Let's take the feature for a ride. Live Search's Webmaster tool correctly identified that Dental Clinic - India - Gurgaon - Allahabad has been embedded with malware (sahajdental .com/dentist.htm) where once deobfuscated the javascript obfuscation attempts to load sahajdental.com/a37f88e1b18c1a96 .axa3.cn and adwords.google.com.upload.main.update .kliauj.cn, where despite that the main indexes are returning "Account suspended" notices, the malware campaigns within the sites are still active. Google's Safe Browsing diagnostic and Yahoo's SearchScan didn't picked it up, which is a "good" sign in the sense that competition between these free services ultimately serves the webmaster and the average Internet user.
However, Microsoft's web properties remain heavily abused by malicious attackers directly breaking Microsoft's CAPTCHA -- again again and again -- or outsourcing the bogus account registration process so efficiently that hundreds of thousands of bogus Live spaces act as infection vectors and redirectors to malware serving sites.
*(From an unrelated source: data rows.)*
(** [str(v)] for a decoded value [v] that is not a string. *)
Variable py_str : yaml -> string.

(** The values of the members of [LanguageCode]. *)
Variable language_codes : list string.

(** [LanguageCode(s)]. *)
Definition LanguageCode_of_value (s : string) : res LanguageCode :=
  if existsb (String.eqb s) language_codes then Ok {| value := s |}
  else Raise (interpreter_error ValueError).

(** [str.__new__(cls, s)] on an item [s] of the examples. *)
Definition to_str (s : yaml) : string :=
  match s with
  | YStr s' => s'
  | _ => py_str s
  end.

(** The part of the body that follows the decoding of the language
    file. *)
Definition load_document (intent_cls : Intent) (language_code : LanguageCode)
           (language_data : yaml) : res loaded :=
  if negb (truthy language_data)
  then Ok (Bare {| example_utterances := [];
                   slot_filling_prompts := YDict [];
                   responses := ResponsesList [] |})
  else
    match language_data with
    | YDict d =>
        let examples_data :=
          match dict_get "examples" d with Some v => v | None => YList [] end in
        let responses_data :=
          match dict_get "responses" d with Some v => v | None => YList [] end in
        let* items := py_iter examples_data in
        let* examples :=
          map_res (fun s => ExampleUtterance_new nonascii_word (to_str s)
                                                 intent_cls) items in
        let* responses := _build_responses responses_data in
        Ok (ByLanguage
              [(language_code,
                {| example_utterances := examples;
                   slot_filling_prompts :=
                     match dict_get "slot_filling_prompts" d with
                     | Some v => v
                     | None => YDict []
                     end;
                   responses := ResponsesDict responses |})])
    | _ => Raise (interpreter_error AttributeError)
    end.

(** The body from [language_file = ...] on, for a member of
    [LanguageCode]. *)
Definition load_language (agent_cls : Agent) (intent_cls : Intent)
           (language_folder : string) (language_code : LanguageCode)
  : res loaded :=
  match language_file agent_cls (value language_code)
                      (intent_name intent_cls) with
  | None =>
      Raise (file_not_found (intent_name intent_cls) language_folder
                            (value language_code))
  | Some decoded =>
      let* language_data := decoded in
      load_document intent_cls language_code language_data
  end.

(** [intent_language_data(agent_cls, intent_cls, language_code)] for a
    member [language_code] of [LanguageCode]: such an argument is
    neither falsy nor a [str]. The recursive calls of the function are
    of this kind. *)
Definition intent_language_data_for (agent_cls : Agent) (intent_cls : Intent)
           (language_code : LanguageCode) : res loaded :=
  wrapped intent_cls
    (let* language_folder := agent_language_folder agent_cls in
     load_language agent_cls intent_cls language_folder language_code).

(** The loop [for language_code in agent_cls.languages]. *)
Fixpoint all_languages (agent_cls : Agent) (intent_cls : Intent)
         (codes : list LanguageCode)
         (result : list (LanguageCode * IntentLanguageData))
  : res (list (LanguageCode * IntentLanguageData)) :=
  match codes with
  | [] => Ok result
  | language_code :: codes' =>
      let* language_data :=
        intent_language_data_for agent_cls intent_cls language_code in
      let* d := subscript language_data language_code in
      all_languages agent_cls intent_cls codes'
                    (dict_set LanguageCode_eqb language_code d result)
  end.

Definition intent_language_data_body (agent_cls : Agent) (intent_cls : Intent)
           (language_code : language_arg) : res loaded :=
  let* language_folder := agent_language_folder agent_cls in
  let every_language :=
    let* result := all_languages agent_cls intent_cls
                                 (languages agent_cls) [] in
    Ok (ByLanguage result) in
  match language_code with
  | NoLanguage => every_language
  | LanguageStr s =>
      if is_empty s then every_language
      else let* code := LanguageCode_of_value s in
           load_language agent_cls intent_cls language_folder code
  | LanguageMember code =>
      load_language agent_cls intent_cls language_folder code
  end.

(** [intent_language_data]. *)
Definition intent_language_data (agent_cls : Agent) (intent_cls : Intent)
           (language_code : language_arg) : res loaded :=
  wrapped intent_cls (intent_language_data_body agent_cls intent_cls language_code).

End Loader.

(** ** Intents, documents and an agent to try the loader on *)

(** A classification without word characters beyond ASCII. *)
Definition ascii_only (c : ascii) : bool := false.

Definition Sys_Person : EntityClass := {| entity_name := "Sys.Person" |}.

(** [user_name_give] of [example_agent/smalltalk.py]: one parameter,
    [user_name: Sys.Person]. *)
Definition user_name_give : Intent :=
  {| intent_name := "smalltalk.user_name_give";
     parameter_schema :=
       {[ "user_name" := {| name := "user_name"; entity_cls := Sys_Person;
                            is_list := false; required := true;
                            default := YNull |} ]} |}.

Definition location_payload : yaml :=
  YDict [(YStr "loc", YDict [(YStr "lat", YInt 1)])].

Definition x20 : string := "xxxxxxxxxxxxxxxxxxxx".
Definition x21 : string := "xxxxxxxxxxxxxxxxxxxxx".

Definition en : LanguageCode := {| value := "en" |}.

(** An agent with one language, whose language file for [user_name_give]
    decodes to [document]. *)
Definition agent_with (document : yaml) : Agent :=
  {| agent_language_folder := Ok "example_agent/language";
     languages := [en];
     language_file := fun code iname =>
       if String.eqb code "en" && String.eqb iname "smalltalk.user_name_give"
       then Some (Ok document)
       else None |}.

(** A language document whose example names a parameter that
    [user_name_give] does not have. *)
Definition unknown_nickname_document : yaml :=
  YDict [(YStr "examples", YList [YStr "I am $nickname{Al}"]);
         (YStr "responses",
          YDict [(YStr "default", YList [YDict [(YStr "text", YStr "Hi")]])])].

(** [str] of a value that is not a string, left undetailed. *)
Definition no_str (v : yaml) : string := EmptyString.

(** Whether [s] ends inside the braces of an annotation: some [$name{]
    of [s] is followed by no closing brace in [s]. *)
Fixpoint open_annotation (nonascii_word : ascii -> bool) (s : string) : bool :=
  match s with
  | EmptyString => false
  | String c s' =>
      (Ascii.eqb c "$"
       && match span (is_word nonascii_word) s' with
          | (String _ _, String b rest) =>
              Ascii.eqb b "{" && all_chars not_rbrace rest
          | _ => false
          end)
      || open_annotation nonascii_word s'
  end.

(** ** The shape of a tokenization *)

(** The matches of [ms] lie one after the other from position [from]
    on, none of them is empty, and none reaches beyond position [len]. *)
Fixpoint spans_in_order (from len : nat) (ms : list re_match) : Prop :=
  match ms with
  | [] => True
  | m :: ms' =>
      from <= span_start m /\ span_start m < span_end m /\
      span_end m <= len /\ spans_in_order (span_end m) len ms'
  end.

Definition is_text (c : UtteranceChunk) : bool :=
  match c with
  | TextUtteranceChunk _ => true
  | EntityUtteranceChunk _ _ _ => false
  end.

(** No two neighbours of [cs] are of the same kind. *)
Fixpoint alternate (cs : list UtteranceChunk) : Prop :=
  match cs with
  | [] => True
  | c :: cs' =>
      match cs' with
      | [] => True
      | c' :: _ => is_text c <> is_text c' /\ alternate cs'
      end
  end.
The most recent example was the systematic syndication of popular Google Trends keywords, where the syndicated keywords (download a complete list of the Windows Live Spaces participating) were automatically appearing at Windows Live Spaces and redirecting to fake codecs (Zlob malware variants).
In short - the best benchmark for its actual applicability on a large scale would be its integrating within Live Search, next to running it internally across all of Microsoft's web properties, Live Spaces in particular.